Awkward Silence

Some days I have a difficult time waiting patiently for the Lord. I imagine most people could say this at one point in time in their life. You know that “awkward silence” in a conversation? That silent pause when you’re having a deep discussion with a good friend and you’re waiting for them to respond next. That’s the space where I am sitting right now. I have been earnestly praying for the next trip, the next direction for this ministry. And I don’t have a clear answer from God.

I could be like some and just plow ahead making plans for a trip. But that would be my plans, my trip and a trip without God’s leading and blessing. Oh but some would say, “Plan it and He can’t help but bless it. It’s for His glory, right?
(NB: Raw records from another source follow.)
(** [pattern2] at a [format!] call with explicit arguments. *)
Lemma pattern2_matches w1 w2 w3 w4 prefix e1 e2 suffix other_args rest :
  blank w1 -> blank w2 -> blank w3 -> blank w4 ->
  quote_free prefix -> bare_template prefix = true ->
  is_field_expr e1 e2 -> quote_free suffix ->
  other_args <> [] -> stop is_space other_args = true ->
  forallb (none_of [")"%char]) other_args = true ->
  let call := s2l "format!" ++ w1 ++ s2l "(" ++ w2
                ++ tpl prefix (field_expr e1 e2) suffix
                     (w3 ++ s2l "," ++ w4 ++ other_args ++ s2l ")") in
  match_here Phase2.pattern2 (call ++ rest)
  = Some ({| whole := call;
             groups := [(4, other_args); (3, suffix);
                        (2, field_expr e1 e2); (1, prefix)] |},
          rest).
Proof.
  intros B1 B2 B3 B4 Hp Hb He Hs Hne Hst Ho call. unfold match_here.
  match goal with |- exec _ ?K _ _ = _ => set (K0 := K) end.
  assert (HK0 : forall c, K0 rest c
                          = Some ({| whole := call; groups := c |}, rest)).
  { intros c. unfold K0. rewrite firstn_app_rest. reflexivity. }
  clearbody K0.
  replace (call ++ rest)
    with (s2l "format!" ++ w1 ++ "("%char :: w2
            ++ tpl prefix (field_expr e1 e2) suffix
                 (w3 ++ ","%char :: w4 ++ other_args ++ ")"%char :: rest)).
  2:{ unfold call. rewrite <- !app_assoc. text_literals; cbn [app].
      rewrite tpl_app, <- ?app_assoc. cbn [app].
      rewrite <- ?app_assoc. reflexivity. }
  unfold Phase2.pattern2. cbn [seq]. unfold L.
  rewrite exec_seq, exec_lit, exec_seq.
  apply exec_ws; [exact B1 | reflexivity|].
  rewrite exec_seq, exec_chr, exec_seq.
  apply exec_ws; [exact B2 | reflexivity|].
  apply exec_template; auto.
  rewrite exec_seq. apply exec_ws; [exact B3 | reflexivity|].
  rewrite exec_seq, exec_chr, exec_seq.
  apply exec_ws; [exact B4 | apply stop_app; assumption|].
  rewrite exec_seq. apply exec_greedy_group; auto.
  - destruct other_args; [congruence | simpl; lia].
  - rewrite exec_seq, exec_chr. apply HK0.
Qed.
(** X28 at the query ["first_name=андрей"] of the tests. *)
Lemma search_records_by_field_witness :
  exists hit : RecordT -> bool,
    (forall r, hit r = true <-> field_equals sample_lower f_first_name (str "андрей") r)
    /\ search_records sample_lower sample_attrs (sample_state [ivanov; sokolov_andrey] [])
         (field_query (field_name f_first_name) (str "андрей"))
       = (Return (filter hit (records (sample_state [ivanov; sokolov_andrey] []))),
          sample_state [ivanov; sokolov_andrey] []).
Proof.
  apply (search_records_by_field pyval sample_lower sample_attrs sample_lower_eq_sign
           (sample_state [ivanov; sokolov_andrey] []) f_first_name (str "андрей")).
  no_eq_sign.
Defined.

(** X22 at the first line of page 2 of fifteen records, five a page. *)
Lemma display_records_ids_witness :
  ((2 - 1) * 5 < 6 <= 2 * 5)%Z
  /\ nth_error (py_or None (records (sample_state fifteen []))) (Z.to_nat (6 - 1)) = Some petrova.
Proof.
  apply (display_records_ids pyval (sample_state fifteen []) None 5 2 6 petrova).
  - lia.
  - lia.
  - reflexivity.
  - vm_compute. left. reflexivity.
Defined.

(** X23 at fifteen records, five a page. *)
Lemma display_records_pages_cover_witness :
  concat (map (fun p => shown_records
                          (output (snd (display_records (sample_state fifteen []) None 5 p))))
              (page_numbers (ceil_div (Z.of_nat (length (py_or None
                                                           (records (sample_state fifteen []))))) 5)))
  = py_or None (records (sample_state fifteen [])).
Proof.
  apply (display_records_pages_cover pyval (sample_state fifteen []) None 5).
  - split; reflexivity.
  - reflexivity.
Defined.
It’s ministry work! He blesses all ministry work.” I do not agree with that. I’m not of the “build it and they will come” mindset when it comes to ministry. It feels a little prideful, conceited and self-absorbed to plan without the planner.

This is also not a question of lack of faith. There have been past times I knew God had called me to go to a specific place and in faith I planned a trip and purchased tickets knowing He would provide the details and the funds in His time. God has not spoken a location to me right now. There has to be some kind of direction to move in faith.

So for now, I have to be okay with this silence, this pause. I don’t have to understand it. I don’t need to fight it. I just need to rest in it. I need to keep praying, keep conversing, keep asking. Stay alert, listen, trust. Be ready for God’s reply.